Low-glycaemic carbohydrate load. Lentils have a glycaemic index of approximately 30, compared to white bread at 75 or white rice at 70. The fibre and protein content of lentils significantly blunts the glucose response to the carbohydrate they contain. The roasted vegetables add additional fibre (particularly the aubergine and courgette) and polyphenols from the tomatoes and peppers — lycopene, quercetin, vitamin C — that support endothelial function and glucose metabolism.

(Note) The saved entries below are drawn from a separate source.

(** The three ways [open_document] can end. *)
Lemma open_document_cases (st : State) (doc_fname : string) :
  (exists doc_pages,
     files (world st) doc_fname = fitz.Opened doc_pages
     /\ open_document doc_fname st
        = (Return (length doc_pages),
           mkState
             (mkDocumentPages (Some (fitz.mkDocument doc_pages false))
                (length doc_pages)
                (replicate (length doc_pages) None)
                (replicate (length doc_pages) None))
             (world st)))
  \/ (exists code w, open_document doc_fname st = (Exit code, mkState (self st) w))
  \/ (exists exc, open_document doc_fname st = (Raise exc, st)).
Proof.
  destruct (files (world st) doc_fname) as [doc_pages|exc] eqn:Hfile.
  - left. exists doc_pages. split; [reflexivity|].
    now apply open_document_Opened.
  - destruct (is_RuntimeError exc) eqn:Hexc.
    + right; left. do 2 eexists. now apply open_document_RuntimeError with (exc := exc).
    + right; right. exists exc. now apply open_document_other_exception.
Qed.

Lemma fresh_opened (doc_pages : list fitz.Page) (w : World) :
  opened
    (mkState
       (mkDocumentPages (Some (fitz.mkDocument doc_pages false)) (length doc_pages)
          (replicate (length doc_pages) None) (replicate (length doc_pages) None))
       w).
Proof.
  exists (fitz.mkDocument doc_pages false). simpl.
  repeat split; try reflexivity; unfold fitz.len; simpl;
    try apply length_replicate;
    intros n dl Hn; apply lookup_replicate in Hn as [? _]; discriminate.
Qed.

Lemma open_document_opened (st st' : State) (doc_fname : string) (N : nat) :
  open_document doc_fname st = (Return N, st') -> opened st'.
Proof.
  intros Hopen.
  destruct (open_document_cases st doc_fname)
    as [(doc_pages & _ & H)|[(code & w & H)|(exc & H)]];
    rewrite H in Hopen; try discriminate.
  injection Hopen as _ <-. apply fresh_opened.
Qed.

(** ** Strings *)

Lemma append_assoc (s1 s2 s3 : string) :
  ((s1 ++ s2) ++ s3 = s1 ++ (s2 ++ s3))%string.
Proof. induction s1 as [|ch s1 IH]; simpl; [reflexivity|now rewrite IH]. Qed.

Lemma diagnostic_names_path (doc_fname : string) :
  contains doc_fname (diagnostic doc_fname).
Proof.
  unfold contains, diagnostic.
  exists (nl ++ "Error in pdfCropMargins: The PyMuPDF program could not read"
             ++ " the document" ++ nl ++ "   '")%string.
  eexists. simpl. reflexivity.
Qed.

Lemma diagnostic_suggests_gsFix (doc_fname : string) :
  contains "--gsFix" (diagnostic doc_fname).
Proof.
  unfold contains, diagnostic.
  exists ((nl ++ "Error in pdfCropMargins: The PyMuPDF program could not read"
              ++ " the document" ++ nl ++ "   '") ++ doc_fname
          ++ "'" ++ nl ++ "in order to display it in the GUI.   If you have"
          ++ " Ghostscript installed" ++ nl
          ++ "consider running pdfCropMargins with the '")%string.
  exists "' option to attempt to repair it."%string.
  rewrite !append_assoc. simpl. repeat f_equal.
Qed.

(** C4.  When PyMuPDF reports that it cannot read the file (a
    [RuntimeError] from [fitz.open]), [open_document] does not return: it
    writes to standard error a diagnostic that names the path and suggests
    the repair option [--gsFix], and the process ends with exit status 1;
    the caller receives neither a value nor an exception, and the object is
    left as it was. *)
Theorem open_document_unreadable_is_fatal
    (st : State) (doc_fname : string) (exc : PyExc) :
  files (world st) doc_fname = fitz.OpenRaises exc ->
  is_RuntimeError exc = true ->
  exists st',
    open_document doc_fname st = (Exit 1, st')
    /\ 1 <> 0
    /\ self st' = self st
    /\ stderr (world st') = (stderr (world st) ++ diagnostic doc_fname ++ nl)%string
    /\ contains doc_fname (diagnostic doc_fname)
    /\ contains "--gsFix" (diagnostic doc_fname)
    /\ (forall N st'', open_document doc_fname st <> (Return N, st''))
    /\ (forall e st'', open_document doc_fname st <> (Raise e, st'')).
Proof.
  intros Hfile Hexc.
  pose proof (open_document_RuntimeError st doc_fname exc Hfile Hexc) as Hopen.
  eexists. split; [exact Hopen|].
  split; [discriminate|]. simpl.
  split; [reflexivity|]. split; [reflexivity|].
  split; [apply diagnostic_names_path|].
  split; [apply diagnostic_suggests_gsFix|].
  split; intros ? ?; rewrite Hopen; discriminate.
Qed.

Lemma open_document_unreadable_is_fatal_witness :
  exists st',
    open_document "damaged.pdf" Example.boot = (Exit 1, st')
    /\ 1 <> 0
    /\ self st' = self Example.boot
    /\ stderr (world st')
       = (stderr (world Example.boot) ++ diagnostic "damaged.pdf" ++ nl)%string
    /\ contains "damaged.pdf" (diagnostic "damaged.pdf")
    /\ contains "--gsFix" (diagnostic "damaged.pdf")
    /\ (forall N st'', open_document "damaged.pdf" Example.boot <> (Return N, st''))
    /\ (forall e st'', open_document "damaged.pdf" Example.boot <> (Raise e, st'')).
Proof.
  apply (open_document_unreadable_is_fatal Example.boot "damaged.pdf" RuntimeError);
    reflexivity.
Defined.

(** C5.  When [fitz.open] succeeds on a document of [N] pages,
    [open_document] stores the document handle, sets [num_pages] to [N],
    gives both caches exactly [N] slots, all empty, and returns [N]; nothing
    is printed and no display list is built. *)
Theorem open_document_success
    (st : State) (doc_fname : string) (doc_pages : list fitz.Page) :
  files (world st) doc_fname = fitz.Opened doc_pages ->
  let N := length doc_pages in
  exists st',
    open_document doc_fname st = (Return N, st')
    /\ document (self st') = Some (fitz.mkDocument doc_pages false)
    /\ num_pages (self st') = N
    /\ page_display_list_cache (self st') = replicate N None
    /\ page_crop_image_list_cache (self st') = replicate N None
    /\ length (page_display_list_cache (self st')) = N
    /\ length (page_crop_image_list_cache (self st')) = N
    /\ world st' = world st.
Proof.
  intros Hfile N. eexists.
  split; [apply open_document_Opened; exact Hfile|]. simpl.
  repeat split; apply length_replicate.
Qed.

Lemma open_document_success_witness :
  exists st',
    open_document "a.pdf" Example.boot = (Return 2%nat, st')
    /\ document (self st')
       = Some (fitz.mkDocument [Example.letter; Example.card] false)
    /\ num_pages (self st') = 2%nat
    /\ page_display_list_cache (self st') = [None; None]
    /\ page_crop_image_list_cache (self st') = [None; None]
    /\ length (page_display_list_cache (self st')) = 2%nat
    /\ length (page_crop_image_list_cache (self st')) = 2%nat
    /\ world st' = world Example.boot.
Proof.
  apply (open_document_success Example.boot "a.pdf" [Example.letter; Example.card]).
  reflexivity.
Defined.

(** C10.  Only a [RuntimeError] (an exception that [except RuntimeError]
    catches) is the fatal condition of [open_document]: any other exception
    raised by [fitz.open] reaches the caller as it is, nothing is printed,
    the process does not end, and the object is unchanged. *)
Theorem open_document_other_exception_propagates
    (st : State) (doc_fname : string) (exc : PyExc) :
  files (world st) doc_fname = fitz.OpenRaises exc ->
  is_RuntimeError exc = false ->
  open_document doc_fname st = (Raise exc, st)
  /\ stderr (world (snd (open_document doc_fname st))) = stderr (world st)
  /\ goes_on (fst (open_document doc_fname st)) = true.
Proof.
  intros Hfile Hexc.
  rewrite (open_document_other_exception st doc_fname exc Hfile Hexc).
  repeat split.
Qed.

Lemma open_document_other_exception_propagates_witness :
  open_document "missing.pdf" Example.boot = (Raise OSError, Example.boot)
  /\ stderr (world (snd (open_document "missing.pdf" Example.boot)))
     = stderr (world Example.boot)
  /\ goes_on (fst (open_document "missing.pdf" Example.boot)) = true.
Proof.
  apply (open_document_other_exception_propagates Example.boot "missing.pdf" OSError);
    reflexivity.
Defined.

(** C9.  The flag [fit_screen] does not alter [get_page]: two calls that
    differ only in the flag give the same result and leave the same state,
    for every page number, viewport and zoom directive. *)
Theorem get_page_ignores_fit_screen
    (st : State) (page_num : Z) (window_size : option (Q * Q))
    (zoom : option (fitz.Point * Z * Z)) (flag flag' : bool) :
  get_page page_num window_size zoom flag st
  = get_page page_num window_size zoom flag' st.
Proof. reflexivity. Qed.

(** ** Python's comparisons, [min] and [max] on rationals *)

Lemma Qltb_true (a b : Q) : Qltb a b = true <-> (a < b)%Q.
Proof.
  unfold Qltb. rewrite negb_true_iff. split.
  - intros Hle. apply Qnot_le_lt. intros Hba.
    apply Qle_bool_iff in Hba. congruence.
  - intros Hlt. destruct (Qle_bool b a) eqn:Hle; [|reflexivity].
    apply Qle_bool_iff in Hle. exfalso. eapply Qlt_not_le; eassumption.
Qed.

Lemma Qltb_false (a b : Q) : Qltb a b = false <-> (b <= a)%Q.
Proof.
  unfold Qltb. rewrite negb_false_iff. apply Qle_bool_iff.
Qed.

Lemma py_min_Qmin (a b : Q) : (py_min a b == Qmin a b)%Q.
Proof.
  unfold py_min. destruct (Qltb b a) eqn:Hlt.
  - apply Qltb_true in Hlt. symmetry. apply Q.min_r. now apply Qlt_le_weak.
  - apply Qltb_false in Hlt. symmetry. now apply Q.min_l.
Qed.

Lemma py_max_Qmax (a b : Q) : (py_max a b == Qmax a b)%Q.
Proof.
  unfold py_max. destruct (Qltb a b) eqn:Hlt.
  - apply Qltb_true in Hlt. symmetry. apply Q.max_r. now apply Qlt_le_weak.
  - apply Qltb_false in Hlt. symmetry. now apply Q.max_l.
Qed.

Lemma py_div_nonzero (a b : Q) : ~ (b == 0)%Q -> py_div a b = Return (a / b)%Q.
Proof.
  intros Hb. unfold py_div. destruct (Qeq_bool b 0) eqn:E; [|reflexivity].
  apply Qeq_bool_eq in E. contradiction.
Qed.

Lemma py_div_zero (a b : Q) : (b == 0)%Q -> py_div a b = Raise ZeroDivisionError.
Proof. intros Hb. unfold py_div. now rewrite (Qeq_eq_bool _ _ Hb). Qed.

(** ** The base fit-scale *)

Lemma zoom_0_no_viewport (rect : fitz.Rect) : zoom_0 None rect = Return 1%Q.
Proof. reflexivity. Qed.

Lemma zoom_0_viewport (rect : fitz.Rect) (W H Vw Vh : Q) :
  (fitz.width rect == W)%Q -> (fitz.height rect == H)%Q ->
  (0 < W)%Q -> (0 < H)%Q ->
  exists z, zoom_0 (Some (Vw, Vh)) rect = Return z
            /\ (z == fit_scale_spec W H Vw Vh)%Q.
Proof.
  intros HW HH HWpos HHpos.
  assert (HWnz : ~ (fitz.width rect == 0)%Q).
  { rewrite HW. intros E. rewrite E in HWpos. now apply Qlt_irrefl in HWpos. }
  assert (HHnz : ~ (fitz.height rect == 0)%Q).
  { rewrite HH. intros E. rewrite E in HHpos. now apply Qlt_irrefl in HHpos. }
  unfold zoom_0.
  rewrite (py_div_nonzero Vw _ HWnz), (py_div_nonzero Vh _ HHnz). simpl.
  assert (Hfloor :
    (py_min (py_min 1 (Vw / fitz.width rect)) (Vh / fitz.height rect)
     == Qmin 1 (Qmin (Vw / W) (Vh / H)))%Q).
  { rewrite !py_min_Qmin, HW, HH. symmetry. apply Q.min_assoc. }
  unfold fit_scale_spec.
  destruct (Qeq_bool (py_min (py_min 1 (Vw / fitz.width rect))
                        (Vh / fitz.height rect)) 1) eqn:E.
  - eexists. split; [reflexivity|].
    rewrite Hfloor in E. rewrite E.
    now rewrite py_min_Qmin, HW, HH.
  - eexists. split; [reflexivity|].
    rewrite Hfloor in E. rewrite E. exact Hfloor.
Qed.

(** ** The zoom window *)

Lemma width_nonneg (r : fitz.Rect) : (0 <= fitz.width r)%Q.
Proof. apply Qabs_nonneg. Qed.


Lemma width_at_origin (W H : Q) :
  (0 <= W)%Q -> (fitz.width (fitz.mkRect 0 0 W H) == W)%Q.
Proof.
  intros HW. unfold fitz.width. cbn [fitz.x1 fitz.x0].
  assert (E : (W - 0 == W)%Q) by ring.
  rewrite E. now apply Qabs_pos.
Qed.

Lemma height_at_origin (W H : Q) :
  (0 <= H)%Q -> (fitz.height (fitz.mkRect 0 0 W H) == H)%Q.
Proof.
  intros HH. unfold fitz.height. cbn [fitz.y1 fitz.y0].
  assert (E : (H - 0 == H)%Q) by ring.
  rewrite E. now apply Qabs_pos.
Qed.

Lemma clamp_bounds (lo hi v : Q) :
  (lo <= hi)%Q -> (lo <= clamp lo hi v <= hi)%Q.
Proof.
  intros Hle. unfold clamp. split.
  - apply Q.min_glb; [assumption|apply Q.le_max_l].
  - apply Q.le_min_l.
Qed.

Lemma zoom_tl_x (rect : fitz.Rect) (old_tl : fitz.Point) (dx dy : Z) (W : Q) :
  (fitz.width rect == W)%Q ->
  (fitz.x (zoom_tl rect (old_tl, dx, dy))
   == clamp 0 (W / 2) (fitz.x old_tl + inject_Z dx * (W / 4)))%Q.
Proof.
  intros HW. unfold zoom_tl, clamp. cbn [fitz.x].
  rewrite py_min_Qmin, py_max_Qmax, HW.
  assert (E : (W / 2 / 2 == W / 4)%Q) by field.
  now rewrite E.
Qed.

Lemma zoom_tl_y (rect : fitz.Rect) (old_tl : fitz.Point) (dx dy : Z) (H : Q) :
  (fitz.height rect == H)%Q ->
  (fitz.y (zoom_tl rect (old_tl, dx, dy))
   == clamp 0 (H / 2) (fitz.y old_tl + inject_Z dy * (H / 4)))%Q.
Proof.
  intros HH. unfold zoom_tl, clamp. cbn [fitz.y].
  rewrite py_min_Qmin, py_max_Qmax, HH.
  assert (E : (H / 2 / 2 == H / 4)%Q) by field.
  now rewrite E.
Qed.

Lemma half_nonneg (W : Q) : (0 <= W)%Q -> (0 <= W / 2)%Q.
Proof. intros HW. apply Qle_shift_div_l; [reflexivity|]. now rewrite Qmult_0_l. Qed.


(** ** [get_page] *)

Lemma example_with_a_opened : opened Example.with_a.
Proof. apply (open_document_opened Example.boot _ "a.pdf" 2%nat). reflexivity. Qed.

(** Both branches of lines 133-135 on the card page (200 by 100): a 100 by
    100 viewport gives [min(1, 1/2, 1) = 1/2]; a 400 by 300 viewport gives
    [min(1, 2, 3) = 1], replaced by [min(2, 3) = 2]. *)
Example zoom_0_below_one :
  exists z, zoom_0 (Some (100, 100)%Q) (fitz.page_rect Example.card) = Return z
            /\ (z == 1 # 2)%Q.
Proof. eexists. split; reflexivity. Qed.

Cinnamon as insulin sensitiser. Human studies — including a Cochrane review — show that cinnamon supplementation modestly reduces fasting blood glucose and improves insulin sensitivity markers in type 2 diabetes. The dose in these studies (1–6g daily) is achievable through generous seasoning. It's not medication, but it's not trivial either, and it's in this recipe for a reason rather than just flavour.
The fat from olive oil slows gastric emptying. Fat delays gastric emptying (it's part of the GLP-1 mechanism), which extends satiety and reduces the rate at which glucose from the carbohydrate enters the bloodstream. Extra virgin olive oil's polyphenol content additionally has direct anti-inflammatory effects at the gut epithelial level.